### WHAT IS NEEDED
Where the string "bytes" occurs in a line of the data below, that line should be copied.

-------- SOURCE MATERIAL

Lemma lm_view_older m k b :
  lm_ok m → stack (older_maps m) !! k = Some b → iseq b ≤ curr_seq (lm_sys_data m).
Proof.
  intros [_ _ Hw] (g & Hg & Hb)%stack_lookup_Some.
  apply Forall_cons in Hw as [_ Hw]. rewrite Forall_forall in Hw. by apply (Hw g Hg k b).
Qed.

(** Inserting an entry into the writable level. *)
Lemma lm_ok_insert m w k a :
  lm_ok m → ro_view w = <[k := a]> (ro_view (writable m)) →
  curr_seq (lm_sys_data m) ≤ curr_seq (sys_data w) → 0 < iseq a ≤ curr_seq (sys_data w) →
  (∀ b, stack (older_maps m) !! k = Some b → fresher a b) →
  lm_ok (set_writable w m) ∧ lm_view (set_writable w m) = <[k := a]> (lm_view m).
Proof.
  intros Hok Hview Hle Ha Hfr. split.
  - apply lm_ok_writable; [done..|]. intros k' a'. rewrite Hview, lookup_insert_Some.
    intros [[<- <-]|[Hne Ha']]; [done|].
    destruct Hok as [_ Ho Hw]. apply Forall_cons in Hw as [Hw _].
    apply StronglySorted_inv in Ho as [_ Ho].
    split; [pose proof (Hw k' a' Ha'); lia|].
    intros b Hb. by apply (newer_level_stack _ _ Ho k').
  - unfold lm_view, lm_maps, set_writable. cbn [writable].
    rewrite Hview, !stack_cons, <-insert_union_l. done.
Qed.

(** The other map of the writable level is unchanged. *)
Lemma lm_ok_frame m w :
  lm_ok m → ro_view w = ro_view (writable m) →
  curr_seq (lm_sys_data m) ≤ curr_seq (sys_data w) →
  lm_ok (set_writable w m) ∧ lm_view (set_writable w m) = lm_view m.
Proof.
  intros [Hp Ho Hw] Hview Hle.
  assert (lm_maps (set_writable w m) = lm_maps m) as Hm.
  { unfold lm_maps, set_writable, older_maps. cbn [writable immutable_levels persisted].
    by rewrite Hview. }
  split; [split|]; unfold lm_view; try rewrite Hm; [done..| |done].
  eapply Forall_impl; [exact Hw|]. intros g. by apply written_until_mono.
Qed.

(** Freezing the writable level changes nothing that can be read. *)
Lemma freeze_maps uniq m : lm_maps (freeze_writable uniq m) = ∅ :: lm_maps m.
Proof.
  unfold lm_maps, older_maps, freeze_writable, iter_immutable_levels.
  cbn [writable immutable_levels persisted imm_push levels].
  by rewrite new_level_view, reverse_app, reverse_singleton, fmap_app, list_fmap_singleton,
    immutable_view_level.
Qed.

Lemma freeze_spec uniq m :
  lm_ok m → lm_ok (freeze_writable uniq m) ∧ lm_view (freeze_writable uniq m) = lm_view m.
Proof.
  intros [Hp Ho Hw]. unfold lm_view. rewrite freeze_maps, stack_cons, (left_id_L ∅ (∪)).
  split; [|done]. split; [done|..]; rewrite freeze_maps.
  - constructor; [done|]. apply Forall_forall. intros g _ k a b Ha. by rewrite lookup_empty in Ha.
  - constructor; [|done]. intros k a Ha. by rewrite lookup_empty in Ha.
Qed.

(** Writing goes to the writable level and returns what the stack held before. *)
Lemma lm_set_eval m k value w p a :
  lm_ok m → is_none (lm_view m !! k) && is_none value = false →
  map_set k value (writable m) = (w, Ok (p, a)) →
  lm_set k value m = (set_writable w m, Ok (default marked_empty (lm_view m !! k), a)).
Proof.
  intros Hok Hc Hset. unfold lm_set. m_unfold. rewrite lm_get_spec by done.
  replace (is_not_found _) with (is_none (lm_view m !! k)); [rewrite Hc; unfold zoom; by rewrite Hset|].
  destruct (lm_view m !! k) as [b|] eqn:Hb; [|done]. cbn [from_option id is_none].
  pose proof (written_until_found _ _ (lm_view_written m Hok) k b Hb). done.
Qed.

(** Writing changes the writable level only. *)
Lemma lm_set_frame k value m m' o :
  lm_set (V := V) k value m = (m', o) →
  immutable_levels m' = immutable_levels m ∧ persisted m' = persisted m ∧
  current_compactor m' = current_compactor m.
Proof.
  unfold lm_set, zoom. m_unfold. destruct (lm_get m k) as [prev| |]; [|by intros [= <- _]..].
  destruct (_ && _); [by intros [= <- _]|].
  destruct (map_set k value (writable m)) as [w [[p a]| |]]; by intros [= <- _].
Qed.

(** Deleting what is not there writes nothing. *)
Lemma lm_set_absent m k :
  lm_ok m → lm_view m !! k = None → lm_set k None m = (m, Ok (marked_empty, TombStone 0)).
Proof. intros Hok Hk. unfold lm_set. m_unfold. by rewrite lm_get_spec, Hk. Qed.
End one_map.

(** ** The leveled map is a state machine's map *)

Context `{!MapApiRO DB string bytes, !ROView DB string bytes}.
Context `{!MapApiRO DB ExpireKey string, !ROView DB ExpireKey string}.

#[export] Instance leveled_state_map : StateMap raft (LeveledMap DB) := {|
  map_kv := leveled_map_api;
  map_expire := leveled_map_api;
  map_sys := lm_sys_data;
  map_set_sys := lm_set_sys_data;
|}.

Definition lm_wf (m : LeveledMap DB) : Prop :=
  lm_ok (K := string) (V := bytes) m ∧ lm_ok (K := ExpireKey) (V := string) m.

Lemma leveled_map_default_wf : lm_wf leveled_map_default.
Proof.
  unfold lm_wf. split; split; unfold lm_maps, older_maps; cbn.
  1,4: constructor.
  1,3: repeat constructor.
  all: constructor; [|constructor]; intros k a; by rewrite lookup_empty.
Qed.

Lemma view_older {K V} `{OrdKey K} `{!LevelMap K V} `{!MapApiRO DB K V} `{!ROView DB K V}
    (m : LeveledMap DB) k :
  lm_view (K := K) m !! k = None → stack (older_maps m) !! k = None.
Proof. unfold lm_view, lm_maps. rewrite stack_cons, lookup_union_None. by intros []. Qed.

----------------

### PROBLEM SOLUTION
Context `{!MapApiRO DB string bytes, !ROView DB string bytes}.
  lm_ok (K := string) (V := bytes) m ∧ lm_ok (K := ExpireKey) (V := string) m.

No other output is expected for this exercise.